■ Required action
Produce an exact copy of the lines below, starting at the first and ending with the line containing "Definition metadataOf (args".

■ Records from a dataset
**********
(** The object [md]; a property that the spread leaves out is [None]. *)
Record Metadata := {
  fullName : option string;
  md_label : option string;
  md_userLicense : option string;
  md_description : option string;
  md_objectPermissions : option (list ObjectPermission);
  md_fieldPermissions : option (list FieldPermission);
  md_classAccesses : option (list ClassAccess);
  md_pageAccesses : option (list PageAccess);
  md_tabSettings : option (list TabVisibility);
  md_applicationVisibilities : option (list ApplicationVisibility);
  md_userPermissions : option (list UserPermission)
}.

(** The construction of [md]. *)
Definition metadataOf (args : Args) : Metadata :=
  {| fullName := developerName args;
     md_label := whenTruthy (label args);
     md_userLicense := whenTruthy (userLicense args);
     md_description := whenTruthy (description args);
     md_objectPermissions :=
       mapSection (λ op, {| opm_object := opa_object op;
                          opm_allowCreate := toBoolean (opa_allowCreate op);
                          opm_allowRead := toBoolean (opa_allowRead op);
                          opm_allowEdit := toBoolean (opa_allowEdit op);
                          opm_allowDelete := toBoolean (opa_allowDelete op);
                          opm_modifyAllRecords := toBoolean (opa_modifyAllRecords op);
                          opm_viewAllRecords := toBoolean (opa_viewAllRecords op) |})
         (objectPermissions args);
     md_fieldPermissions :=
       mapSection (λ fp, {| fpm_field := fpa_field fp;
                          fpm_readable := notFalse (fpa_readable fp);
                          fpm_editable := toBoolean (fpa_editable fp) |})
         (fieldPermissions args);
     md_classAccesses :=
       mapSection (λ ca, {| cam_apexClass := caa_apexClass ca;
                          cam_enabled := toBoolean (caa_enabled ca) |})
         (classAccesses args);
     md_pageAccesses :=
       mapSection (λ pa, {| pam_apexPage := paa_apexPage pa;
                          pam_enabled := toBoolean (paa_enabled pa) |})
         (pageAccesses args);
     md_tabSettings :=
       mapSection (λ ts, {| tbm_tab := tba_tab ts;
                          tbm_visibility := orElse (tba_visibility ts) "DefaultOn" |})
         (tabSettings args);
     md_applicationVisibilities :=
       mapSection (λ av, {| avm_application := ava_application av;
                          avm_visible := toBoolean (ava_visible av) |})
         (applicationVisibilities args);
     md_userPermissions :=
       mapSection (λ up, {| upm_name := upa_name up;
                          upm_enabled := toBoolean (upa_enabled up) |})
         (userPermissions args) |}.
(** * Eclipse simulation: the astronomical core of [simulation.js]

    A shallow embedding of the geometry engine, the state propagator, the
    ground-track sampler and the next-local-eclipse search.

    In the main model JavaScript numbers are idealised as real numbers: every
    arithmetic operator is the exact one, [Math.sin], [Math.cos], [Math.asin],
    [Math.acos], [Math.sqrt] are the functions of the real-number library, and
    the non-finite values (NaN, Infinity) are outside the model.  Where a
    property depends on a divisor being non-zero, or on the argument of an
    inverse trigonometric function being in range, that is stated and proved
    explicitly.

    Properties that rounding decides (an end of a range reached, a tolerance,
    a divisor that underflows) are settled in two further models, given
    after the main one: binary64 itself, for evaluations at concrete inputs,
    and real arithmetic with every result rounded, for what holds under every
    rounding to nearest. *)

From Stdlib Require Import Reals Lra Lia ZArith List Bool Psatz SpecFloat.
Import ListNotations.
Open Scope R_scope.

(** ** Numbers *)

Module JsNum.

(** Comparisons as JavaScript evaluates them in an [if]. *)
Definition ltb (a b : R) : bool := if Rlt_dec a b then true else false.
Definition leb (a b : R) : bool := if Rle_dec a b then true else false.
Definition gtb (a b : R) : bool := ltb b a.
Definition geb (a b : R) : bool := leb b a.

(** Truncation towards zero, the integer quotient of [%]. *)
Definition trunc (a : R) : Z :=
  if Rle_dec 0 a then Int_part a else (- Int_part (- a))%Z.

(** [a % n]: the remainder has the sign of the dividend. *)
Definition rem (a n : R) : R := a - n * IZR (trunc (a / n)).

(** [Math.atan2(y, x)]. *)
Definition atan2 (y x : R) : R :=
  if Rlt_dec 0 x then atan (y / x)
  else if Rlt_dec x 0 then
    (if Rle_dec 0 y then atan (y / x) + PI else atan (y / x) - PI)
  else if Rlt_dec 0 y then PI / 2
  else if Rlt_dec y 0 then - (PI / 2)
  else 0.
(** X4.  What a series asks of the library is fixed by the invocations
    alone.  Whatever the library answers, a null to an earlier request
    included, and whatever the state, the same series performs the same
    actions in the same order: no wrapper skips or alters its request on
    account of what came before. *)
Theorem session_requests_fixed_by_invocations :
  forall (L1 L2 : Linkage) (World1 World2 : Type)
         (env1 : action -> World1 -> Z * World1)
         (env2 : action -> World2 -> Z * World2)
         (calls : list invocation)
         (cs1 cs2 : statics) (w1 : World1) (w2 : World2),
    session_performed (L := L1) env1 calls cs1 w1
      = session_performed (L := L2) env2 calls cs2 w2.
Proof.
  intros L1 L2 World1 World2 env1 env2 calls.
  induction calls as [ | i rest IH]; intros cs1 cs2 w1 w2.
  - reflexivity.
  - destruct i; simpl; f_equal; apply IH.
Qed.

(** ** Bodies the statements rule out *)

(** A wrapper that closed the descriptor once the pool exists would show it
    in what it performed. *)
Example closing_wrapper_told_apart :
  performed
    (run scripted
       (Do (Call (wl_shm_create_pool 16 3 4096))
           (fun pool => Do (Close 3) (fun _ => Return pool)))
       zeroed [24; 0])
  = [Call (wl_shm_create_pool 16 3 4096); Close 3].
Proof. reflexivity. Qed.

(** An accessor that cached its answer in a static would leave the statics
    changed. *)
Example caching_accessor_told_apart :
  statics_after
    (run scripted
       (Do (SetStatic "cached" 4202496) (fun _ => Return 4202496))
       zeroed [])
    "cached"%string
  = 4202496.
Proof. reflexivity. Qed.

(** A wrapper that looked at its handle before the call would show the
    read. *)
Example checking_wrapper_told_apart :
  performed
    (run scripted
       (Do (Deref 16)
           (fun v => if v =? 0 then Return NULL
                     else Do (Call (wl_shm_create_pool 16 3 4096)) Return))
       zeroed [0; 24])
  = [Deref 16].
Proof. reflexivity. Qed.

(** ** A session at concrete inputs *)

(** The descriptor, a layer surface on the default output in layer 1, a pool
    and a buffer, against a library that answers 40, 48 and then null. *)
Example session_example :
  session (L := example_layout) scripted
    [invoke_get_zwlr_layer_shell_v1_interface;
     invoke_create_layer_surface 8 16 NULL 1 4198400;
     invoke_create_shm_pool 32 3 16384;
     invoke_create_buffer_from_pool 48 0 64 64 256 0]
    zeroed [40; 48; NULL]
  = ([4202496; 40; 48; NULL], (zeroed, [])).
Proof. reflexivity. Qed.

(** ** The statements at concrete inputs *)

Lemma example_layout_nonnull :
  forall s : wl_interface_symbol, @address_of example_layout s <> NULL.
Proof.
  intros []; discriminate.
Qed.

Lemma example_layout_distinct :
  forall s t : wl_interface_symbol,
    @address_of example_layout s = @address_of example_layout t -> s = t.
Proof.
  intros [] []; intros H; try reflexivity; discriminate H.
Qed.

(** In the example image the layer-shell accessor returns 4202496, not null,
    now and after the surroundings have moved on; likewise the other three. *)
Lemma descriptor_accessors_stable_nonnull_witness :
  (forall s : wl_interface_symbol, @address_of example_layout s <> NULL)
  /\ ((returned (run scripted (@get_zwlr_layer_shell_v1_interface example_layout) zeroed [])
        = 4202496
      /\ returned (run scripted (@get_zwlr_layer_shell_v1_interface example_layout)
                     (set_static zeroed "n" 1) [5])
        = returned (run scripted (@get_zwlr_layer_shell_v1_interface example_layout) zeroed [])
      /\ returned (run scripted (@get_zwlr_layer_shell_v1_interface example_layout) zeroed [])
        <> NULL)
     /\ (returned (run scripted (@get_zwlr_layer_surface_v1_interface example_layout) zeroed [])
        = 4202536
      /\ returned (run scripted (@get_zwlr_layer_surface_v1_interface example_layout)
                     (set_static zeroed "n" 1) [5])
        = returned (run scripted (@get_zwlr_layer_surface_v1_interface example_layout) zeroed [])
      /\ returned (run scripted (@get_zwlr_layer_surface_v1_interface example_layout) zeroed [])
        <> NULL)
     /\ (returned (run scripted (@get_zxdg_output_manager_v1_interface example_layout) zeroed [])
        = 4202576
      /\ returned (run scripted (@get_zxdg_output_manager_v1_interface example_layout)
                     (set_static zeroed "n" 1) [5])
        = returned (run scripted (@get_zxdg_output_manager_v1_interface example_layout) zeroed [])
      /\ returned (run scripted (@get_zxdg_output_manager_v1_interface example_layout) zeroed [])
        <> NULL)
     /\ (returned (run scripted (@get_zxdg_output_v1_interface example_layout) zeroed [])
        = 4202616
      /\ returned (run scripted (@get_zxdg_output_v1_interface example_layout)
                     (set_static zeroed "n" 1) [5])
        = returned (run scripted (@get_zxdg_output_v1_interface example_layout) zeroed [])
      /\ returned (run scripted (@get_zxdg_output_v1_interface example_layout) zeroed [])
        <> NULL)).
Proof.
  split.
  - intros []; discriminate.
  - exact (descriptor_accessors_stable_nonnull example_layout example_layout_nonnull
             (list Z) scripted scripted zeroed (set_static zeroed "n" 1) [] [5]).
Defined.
**********
■ Result below
(** The object [md]; a property that the spread leaves out is [None]. *)
Record Metadata := {
  fullName : option string;
  md_label : option string;
  md_userLicense : option string;
  md_description : option string;
  md_objectPermissions : option (list ObjectPermission);
  md_fieldPermissions : option (list FieldPermission);
  md_classAccesses : option (list ClassAccess);
  md_pageAccesses : option (list PageAccess);
  md_tabSettings : option (list TabVisibility);
  md_applicationVisibilities : option (list ApplicationVisibility);
  md_userPermissions : option (list UserPermission)
}.

(** The construction of [md]. *)
Definition metadataOf (args : Args) : Metadata :=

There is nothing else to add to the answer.